**Exercise aim:** The required output is the exact run of lines below that opens at the line with "step_shape force st (exec (approve_booking" and closes at the line with "apply step_shape_log, step_shape_same.".

**Exercise input:**

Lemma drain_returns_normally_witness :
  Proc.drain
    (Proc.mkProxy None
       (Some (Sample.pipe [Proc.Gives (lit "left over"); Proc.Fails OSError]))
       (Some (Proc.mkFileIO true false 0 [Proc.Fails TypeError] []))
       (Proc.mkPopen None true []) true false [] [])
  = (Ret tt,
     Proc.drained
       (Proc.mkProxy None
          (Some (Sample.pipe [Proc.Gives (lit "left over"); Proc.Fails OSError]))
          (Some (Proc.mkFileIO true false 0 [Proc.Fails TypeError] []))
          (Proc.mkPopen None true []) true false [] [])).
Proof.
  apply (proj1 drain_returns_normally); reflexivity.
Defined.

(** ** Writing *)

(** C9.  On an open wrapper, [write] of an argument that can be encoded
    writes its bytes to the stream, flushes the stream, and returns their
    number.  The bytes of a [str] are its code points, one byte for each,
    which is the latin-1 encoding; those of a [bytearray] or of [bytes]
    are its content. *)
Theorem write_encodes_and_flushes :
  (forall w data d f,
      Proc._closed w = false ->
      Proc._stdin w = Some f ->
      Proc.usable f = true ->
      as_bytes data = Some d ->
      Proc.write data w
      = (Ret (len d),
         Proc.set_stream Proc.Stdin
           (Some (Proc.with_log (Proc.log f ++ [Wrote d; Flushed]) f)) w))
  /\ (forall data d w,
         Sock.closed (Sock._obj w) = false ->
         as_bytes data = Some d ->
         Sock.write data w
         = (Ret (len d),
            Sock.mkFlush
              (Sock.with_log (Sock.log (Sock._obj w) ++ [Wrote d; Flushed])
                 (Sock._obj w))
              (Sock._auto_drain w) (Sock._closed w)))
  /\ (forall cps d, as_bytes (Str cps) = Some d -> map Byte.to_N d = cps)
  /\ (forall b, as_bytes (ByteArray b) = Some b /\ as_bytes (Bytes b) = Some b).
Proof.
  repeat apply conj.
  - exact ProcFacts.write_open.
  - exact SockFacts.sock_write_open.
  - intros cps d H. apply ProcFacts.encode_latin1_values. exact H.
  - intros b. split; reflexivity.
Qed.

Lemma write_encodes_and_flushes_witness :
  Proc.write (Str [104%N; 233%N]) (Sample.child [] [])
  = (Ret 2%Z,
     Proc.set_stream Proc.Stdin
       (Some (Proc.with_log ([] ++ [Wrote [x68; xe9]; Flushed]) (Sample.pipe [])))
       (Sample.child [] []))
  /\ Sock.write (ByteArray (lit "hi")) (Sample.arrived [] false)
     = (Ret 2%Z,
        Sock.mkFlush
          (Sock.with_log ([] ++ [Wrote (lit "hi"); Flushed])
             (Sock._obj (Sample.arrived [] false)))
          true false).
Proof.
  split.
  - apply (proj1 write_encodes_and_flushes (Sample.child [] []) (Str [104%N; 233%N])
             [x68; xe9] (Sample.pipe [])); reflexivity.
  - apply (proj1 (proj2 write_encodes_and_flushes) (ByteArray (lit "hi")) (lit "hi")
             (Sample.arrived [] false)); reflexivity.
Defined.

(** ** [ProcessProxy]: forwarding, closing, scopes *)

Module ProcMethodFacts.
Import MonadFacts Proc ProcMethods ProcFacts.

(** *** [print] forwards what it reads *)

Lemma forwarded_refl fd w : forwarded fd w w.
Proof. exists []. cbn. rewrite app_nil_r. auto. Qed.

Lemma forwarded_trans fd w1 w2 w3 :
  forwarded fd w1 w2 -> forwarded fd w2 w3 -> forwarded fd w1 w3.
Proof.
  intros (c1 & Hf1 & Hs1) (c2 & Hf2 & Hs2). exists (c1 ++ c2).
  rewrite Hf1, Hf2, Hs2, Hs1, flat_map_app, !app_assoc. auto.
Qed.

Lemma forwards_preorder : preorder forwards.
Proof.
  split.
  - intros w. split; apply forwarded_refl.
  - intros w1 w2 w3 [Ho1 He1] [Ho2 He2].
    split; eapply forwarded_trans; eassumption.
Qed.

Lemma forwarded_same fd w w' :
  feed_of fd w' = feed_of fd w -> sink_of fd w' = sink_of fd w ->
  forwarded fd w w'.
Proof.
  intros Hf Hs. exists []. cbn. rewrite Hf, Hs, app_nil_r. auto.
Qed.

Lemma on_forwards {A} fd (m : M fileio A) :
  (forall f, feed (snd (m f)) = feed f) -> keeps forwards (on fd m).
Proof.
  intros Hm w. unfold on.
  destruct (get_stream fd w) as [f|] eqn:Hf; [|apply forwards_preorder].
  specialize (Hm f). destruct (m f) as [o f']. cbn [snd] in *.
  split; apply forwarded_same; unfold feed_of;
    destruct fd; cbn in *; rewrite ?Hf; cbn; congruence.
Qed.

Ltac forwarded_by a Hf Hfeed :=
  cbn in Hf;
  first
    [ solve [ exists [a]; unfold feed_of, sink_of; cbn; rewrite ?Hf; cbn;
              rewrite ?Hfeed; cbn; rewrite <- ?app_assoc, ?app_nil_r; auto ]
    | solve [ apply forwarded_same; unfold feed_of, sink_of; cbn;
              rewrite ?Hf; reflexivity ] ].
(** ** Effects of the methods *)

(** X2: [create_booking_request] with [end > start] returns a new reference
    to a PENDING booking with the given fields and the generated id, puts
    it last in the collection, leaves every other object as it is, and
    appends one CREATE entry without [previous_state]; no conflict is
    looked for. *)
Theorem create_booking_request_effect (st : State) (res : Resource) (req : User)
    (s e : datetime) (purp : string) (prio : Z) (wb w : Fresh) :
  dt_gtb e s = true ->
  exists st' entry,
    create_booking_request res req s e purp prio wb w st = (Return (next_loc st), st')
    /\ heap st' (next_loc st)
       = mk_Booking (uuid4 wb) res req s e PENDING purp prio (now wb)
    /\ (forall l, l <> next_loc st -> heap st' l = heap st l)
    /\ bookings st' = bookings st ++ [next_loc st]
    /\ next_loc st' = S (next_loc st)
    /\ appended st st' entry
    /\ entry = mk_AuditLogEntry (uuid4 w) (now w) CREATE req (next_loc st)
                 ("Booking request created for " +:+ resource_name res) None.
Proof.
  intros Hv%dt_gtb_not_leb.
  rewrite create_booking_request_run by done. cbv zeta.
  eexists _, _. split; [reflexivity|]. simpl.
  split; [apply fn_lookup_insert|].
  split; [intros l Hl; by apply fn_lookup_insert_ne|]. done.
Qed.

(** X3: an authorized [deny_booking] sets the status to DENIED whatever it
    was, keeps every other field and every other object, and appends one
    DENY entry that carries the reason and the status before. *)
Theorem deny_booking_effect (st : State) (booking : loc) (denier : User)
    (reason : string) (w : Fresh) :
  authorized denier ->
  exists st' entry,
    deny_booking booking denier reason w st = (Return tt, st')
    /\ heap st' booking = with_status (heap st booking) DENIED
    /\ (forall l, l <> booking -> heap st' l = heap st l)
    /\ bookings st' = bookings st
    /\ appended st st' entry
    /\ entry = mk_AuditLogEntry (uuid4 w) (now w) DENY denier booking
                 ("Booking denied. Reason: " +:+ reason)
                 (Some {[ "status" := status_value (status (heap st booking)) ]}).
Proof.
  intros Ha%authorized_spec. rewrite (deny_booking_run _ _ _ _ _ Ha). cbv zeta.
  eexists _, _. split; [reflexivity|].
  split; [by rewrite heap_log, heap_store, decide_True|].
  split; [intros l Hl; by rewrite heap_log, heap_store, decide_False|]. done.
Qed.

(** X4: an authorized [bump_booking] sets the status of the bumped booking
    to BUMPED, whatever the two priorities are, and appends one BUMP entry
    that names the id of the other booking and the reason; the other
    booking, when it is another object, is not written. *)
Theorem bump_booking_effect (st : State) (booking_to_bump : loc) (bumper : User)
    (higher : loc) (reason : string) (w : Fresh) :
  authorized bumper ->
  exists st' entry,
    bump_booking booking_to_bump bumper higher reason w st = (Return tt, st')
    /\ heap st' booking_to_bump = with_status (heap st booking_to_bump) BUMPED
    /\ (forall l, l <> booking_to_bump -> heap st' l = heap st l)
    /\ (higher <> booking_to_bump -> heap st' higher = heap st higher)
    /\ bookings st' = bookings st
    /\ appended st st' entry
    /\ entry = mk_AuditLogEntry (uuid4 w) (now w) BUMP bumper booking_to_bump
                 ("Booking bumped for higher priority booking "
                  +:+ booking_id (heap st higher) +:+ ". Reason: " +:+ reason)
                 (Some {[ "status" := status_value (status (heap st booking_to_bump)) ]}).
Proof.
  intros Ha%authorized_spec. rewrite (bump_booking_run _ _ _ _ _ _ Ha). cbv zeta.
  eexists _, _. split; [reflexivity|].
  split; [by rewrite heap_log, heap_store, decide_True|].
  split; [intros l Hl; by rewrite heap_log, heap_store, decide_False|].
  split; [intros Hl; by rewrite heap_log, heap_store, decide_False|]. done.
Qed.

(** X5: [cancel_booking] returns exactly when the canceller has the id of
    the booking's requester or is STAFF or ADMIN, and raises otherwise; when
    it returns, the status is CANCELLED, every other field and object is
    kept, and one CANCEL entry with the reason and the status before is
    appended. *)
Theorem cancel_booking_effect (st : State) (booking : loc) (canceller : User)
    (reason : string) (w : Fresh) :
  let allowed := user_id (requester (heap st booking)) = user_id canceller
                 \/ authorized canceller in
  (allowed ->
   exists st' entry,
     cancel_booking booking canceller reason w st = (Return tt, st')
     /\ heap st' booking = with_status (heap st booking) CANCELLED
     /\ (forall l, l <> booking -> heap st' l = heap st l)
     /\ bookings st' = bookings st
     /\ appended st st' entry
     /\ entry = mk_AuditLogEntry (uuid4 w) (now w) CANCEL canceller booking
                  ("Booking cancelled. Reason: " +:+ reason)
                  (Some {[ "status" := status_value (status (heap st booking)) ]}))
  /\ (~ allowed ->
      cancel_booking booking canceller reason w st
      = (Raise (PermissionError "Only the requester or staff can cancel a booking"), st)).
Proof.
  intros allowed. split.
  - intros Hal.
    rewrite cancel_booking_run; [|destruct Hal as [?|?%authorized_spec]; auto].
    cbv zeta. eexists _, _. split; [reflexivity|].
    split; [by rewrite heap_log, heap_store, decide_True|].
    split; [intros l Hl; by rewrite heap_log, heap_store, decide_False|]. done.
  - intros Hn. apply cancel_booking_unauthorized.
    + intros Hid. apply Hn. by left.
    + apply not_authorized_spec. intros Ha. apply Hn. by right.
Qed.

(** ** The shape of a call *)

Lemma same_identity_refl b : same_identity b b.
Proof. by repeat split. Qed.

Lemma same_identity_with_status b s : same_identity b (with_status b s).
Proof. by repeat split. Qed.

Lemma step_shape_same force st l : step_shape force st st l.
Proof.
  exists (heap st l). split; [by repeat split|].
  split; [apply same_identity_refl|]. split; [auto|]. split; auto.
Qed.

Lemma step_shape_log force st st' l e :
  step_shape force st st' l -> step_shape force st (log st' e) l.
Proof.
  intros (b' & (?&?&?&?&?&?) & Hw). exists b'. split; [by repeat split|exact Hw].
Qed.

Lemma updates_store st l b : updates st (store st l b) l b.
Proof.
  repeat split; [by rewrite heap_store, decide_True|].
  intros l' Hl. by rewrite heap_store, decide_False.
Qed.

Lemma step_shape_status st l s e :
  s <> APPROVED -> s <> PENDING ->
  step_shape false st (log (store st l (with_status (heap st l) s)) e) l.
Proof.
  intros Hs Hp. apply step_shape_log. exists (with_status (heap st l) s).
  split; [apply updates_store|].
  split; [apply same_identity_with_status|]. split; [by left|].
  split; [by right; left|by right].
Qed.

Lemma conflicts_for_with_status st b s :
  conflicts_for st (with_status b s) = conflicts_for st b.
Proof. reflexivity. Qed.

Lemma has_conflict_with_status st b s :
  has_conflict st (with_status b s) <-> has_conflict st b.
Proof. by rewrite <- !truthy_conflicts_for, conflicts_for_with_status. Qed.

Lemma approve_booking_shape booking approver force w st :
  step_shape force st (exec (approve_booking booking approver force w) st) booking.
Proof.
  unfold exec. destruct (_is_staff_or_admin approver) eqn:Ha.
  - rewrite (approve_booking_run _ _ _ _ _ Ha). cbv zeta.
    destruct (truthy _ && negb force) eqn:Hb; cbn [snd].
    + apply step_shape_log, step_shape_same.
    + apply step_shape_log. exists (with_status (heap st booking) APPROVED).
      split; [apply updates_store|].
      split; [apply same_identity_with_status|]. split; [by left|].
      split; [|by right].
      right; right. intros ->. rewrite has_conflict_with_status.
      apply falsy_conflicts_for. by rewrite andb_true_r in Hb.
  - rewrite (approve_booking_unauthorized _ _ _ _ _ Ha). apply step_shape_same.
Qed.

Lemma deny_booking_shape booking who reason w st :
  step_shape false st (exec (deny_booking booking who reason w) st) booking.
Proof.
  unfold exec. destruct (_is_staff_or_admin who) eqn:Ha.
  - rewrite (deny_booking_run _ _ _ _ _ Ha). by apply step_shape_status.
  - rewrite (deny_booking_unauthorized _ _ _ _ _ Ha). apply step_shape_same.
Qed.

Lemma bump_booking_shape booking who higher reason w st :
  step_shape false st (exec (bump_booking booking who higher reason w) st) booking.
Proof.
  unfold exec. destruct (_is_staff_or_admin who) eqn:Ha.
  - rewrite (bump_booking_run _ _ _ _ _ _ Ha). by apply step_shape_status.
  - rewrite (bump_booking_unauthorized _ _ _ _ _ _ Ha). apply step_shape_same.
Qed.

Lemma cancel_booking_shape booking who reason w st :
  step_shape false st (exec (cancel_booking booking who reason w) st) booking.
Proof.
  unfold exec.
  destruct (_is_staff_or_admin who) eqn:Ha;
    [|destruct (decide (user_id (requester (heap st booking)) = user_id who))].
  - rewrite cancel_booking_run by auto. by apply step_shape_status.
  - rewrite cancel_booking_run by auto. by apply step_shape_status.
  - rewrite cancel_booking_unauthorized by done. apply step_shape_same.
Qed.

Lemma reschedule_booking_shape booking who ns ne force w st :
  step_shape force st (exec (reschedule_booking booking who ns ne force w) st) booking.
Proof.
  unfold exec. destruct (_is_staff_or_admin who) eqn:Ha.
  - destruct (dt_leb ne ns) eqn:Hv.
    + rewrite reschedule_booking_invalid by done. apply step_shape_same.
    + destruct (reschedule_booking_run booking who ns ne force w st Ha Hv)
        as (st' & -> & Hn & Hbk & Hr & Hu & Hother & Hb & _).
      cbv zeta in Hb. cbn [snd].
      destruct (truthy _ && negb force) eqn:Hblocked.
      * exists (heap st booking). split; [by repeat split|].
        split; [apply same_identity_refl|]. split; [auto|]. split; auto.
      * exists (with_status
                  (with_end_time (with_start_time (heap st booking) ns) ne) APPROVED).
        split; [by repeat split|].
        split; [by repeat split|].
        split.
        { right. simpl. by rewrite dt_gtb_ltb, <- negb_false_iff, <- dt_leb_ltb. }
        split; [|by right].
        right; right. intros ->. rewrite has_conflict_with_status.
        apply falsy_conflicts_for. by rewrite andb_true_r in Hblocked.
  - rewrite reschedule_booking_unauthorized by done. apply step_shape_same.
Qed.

**Exercise result:**
  step_shape force st (exec (approve_booking booking approver force w) st) booking.
Proof.
  unfold exec. destruct (_is_staff_or_admin approver) eqn:Ha.
  - rewrite (approve_booking_run _ _ _ _ _ Ha). cbv zeta.
    destruct (truthy _ && negb force) eqn:Hb; cbn [snd].
    + apply step_shape_log, step_shape_same.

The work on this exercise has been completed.